__Task directions__. All lines from the one containing "let signer := MakeSigner" to the end of the listing below are to be reproduced exactly, and no others.

__Provided records__.
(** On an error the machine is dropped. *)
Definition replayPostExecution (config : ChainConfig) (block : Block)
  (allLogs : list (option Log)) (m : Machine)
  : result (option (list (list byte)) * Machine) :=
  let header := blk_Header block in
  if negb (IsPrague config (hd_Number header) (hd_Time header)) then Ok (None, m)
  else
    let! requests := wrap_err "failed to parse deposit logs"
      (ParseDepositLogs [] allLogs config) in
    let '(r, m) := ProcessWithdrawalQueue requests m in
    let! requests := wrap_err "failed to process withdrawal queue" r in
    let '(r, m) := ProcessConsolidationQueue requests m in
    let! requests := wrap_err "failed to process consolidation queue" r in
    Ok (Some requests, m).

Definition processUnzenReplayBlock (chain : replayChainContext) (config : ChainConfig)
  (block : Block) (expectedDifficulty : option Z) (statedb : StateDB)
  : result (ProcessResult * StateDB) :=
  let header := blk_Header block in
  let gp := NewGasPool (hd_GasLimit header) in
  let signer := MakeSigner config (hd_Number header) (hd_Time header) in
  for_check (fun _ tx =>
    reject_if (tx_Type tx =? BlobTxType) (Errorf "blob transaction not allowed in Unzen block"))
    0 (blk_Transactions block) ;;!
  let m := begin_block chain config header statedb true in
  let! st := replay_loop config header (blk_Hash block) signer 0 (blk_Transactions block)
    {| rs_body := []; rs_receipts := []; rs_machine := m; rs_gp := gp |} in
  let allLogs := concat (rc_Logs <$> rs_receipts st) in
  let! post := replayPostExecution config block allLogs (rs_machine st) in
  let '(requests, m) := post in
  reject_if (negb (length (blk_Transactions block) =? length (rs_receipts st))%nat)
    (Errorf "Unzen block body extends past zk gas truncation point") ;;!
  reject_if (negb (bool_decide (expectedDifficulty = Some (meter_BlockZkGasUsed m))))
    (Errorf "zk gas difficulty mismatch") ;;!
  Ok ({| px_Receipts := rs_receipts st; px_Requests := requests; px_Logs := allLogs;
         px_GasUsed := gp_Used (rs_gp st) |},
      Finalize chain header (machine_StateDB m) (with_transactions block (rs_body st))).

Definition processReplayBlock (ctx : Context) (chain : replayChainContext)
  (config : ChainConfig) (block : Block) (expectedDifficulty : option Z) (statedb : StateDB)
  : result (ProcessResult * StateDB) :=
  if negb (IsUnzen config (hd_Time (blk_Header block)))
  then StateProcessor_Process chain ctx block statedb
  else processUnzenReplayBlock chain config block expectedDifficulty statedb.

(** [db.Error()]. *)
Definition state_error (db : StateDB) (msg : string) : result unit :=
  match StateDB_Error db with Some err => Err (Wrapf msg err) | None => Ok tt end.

__Answer to this task__.
  let signer := MakeSigner config (hd_Number header) (hd_Time header) in
  for_check (fun _ tx =>
    reject_if (tx_Type tx =? BlobTxType) (Errorf "blob transaction not allowed in Unzen block"))
    0 (blk_Transactions block) ;;!
  let m := begin_block chain config header statedb true in
  let! st := replay_loop config header (blk_Hash block) signer 0 (blk_Transactions block)
    {| rs_body := []; rs_receipts := []; rs_machine := m; rs_gp := gp |} in
  let allLogs := concat (rc_Logs <$> rs_receipts st) in
  let! post := replayPostExecution config block allLogs (rs_machine st) in
  let '(requests, m) := post in
  reject_if (negb (length (blk_Transactions block) =? length (rs_receipts st))%nat)
    (Errorf "Unzen block body extends past zk gas truncation point") ;;!
  reject_if (negb (bool_decide (expectedDifficulty = Some (meter_BlockZkGasUsed m))))
    (Errorf "zk gas difficulty mismatch") ;;!
  Ok ({| px_Receipts := rs_receipts st; px_Requests := requests; px_Logs := allLogs;
         px_GasUsed := gp_Used (rs_gp st) |},
      Finalize chain header (machine_StateDB m) (with_transactions block (rs_body st))).

Definition processReplayBlock (ctx : Context) (chain : replayChainContext)
  (config : ChainConfig) (block : Block) (expectedDifficulty : option Z) (statedb : StateDB)
  : result (ProcessResult * StateDB) :=
  if negb (IsUnzen config (hd_Time (blk_Header block)))
  then StateProcessor_Process chain ctx block statedb
  else processUnzenReplayBlock chain config block expectedDifficulty statedb.

(** [db.Error()]. *)
Definition state_error (db : StateDB) (msg : string) : result unit :=
  match StateDB_Error db with Some err => Err (Wrapf msg err) | None => Ok tt end.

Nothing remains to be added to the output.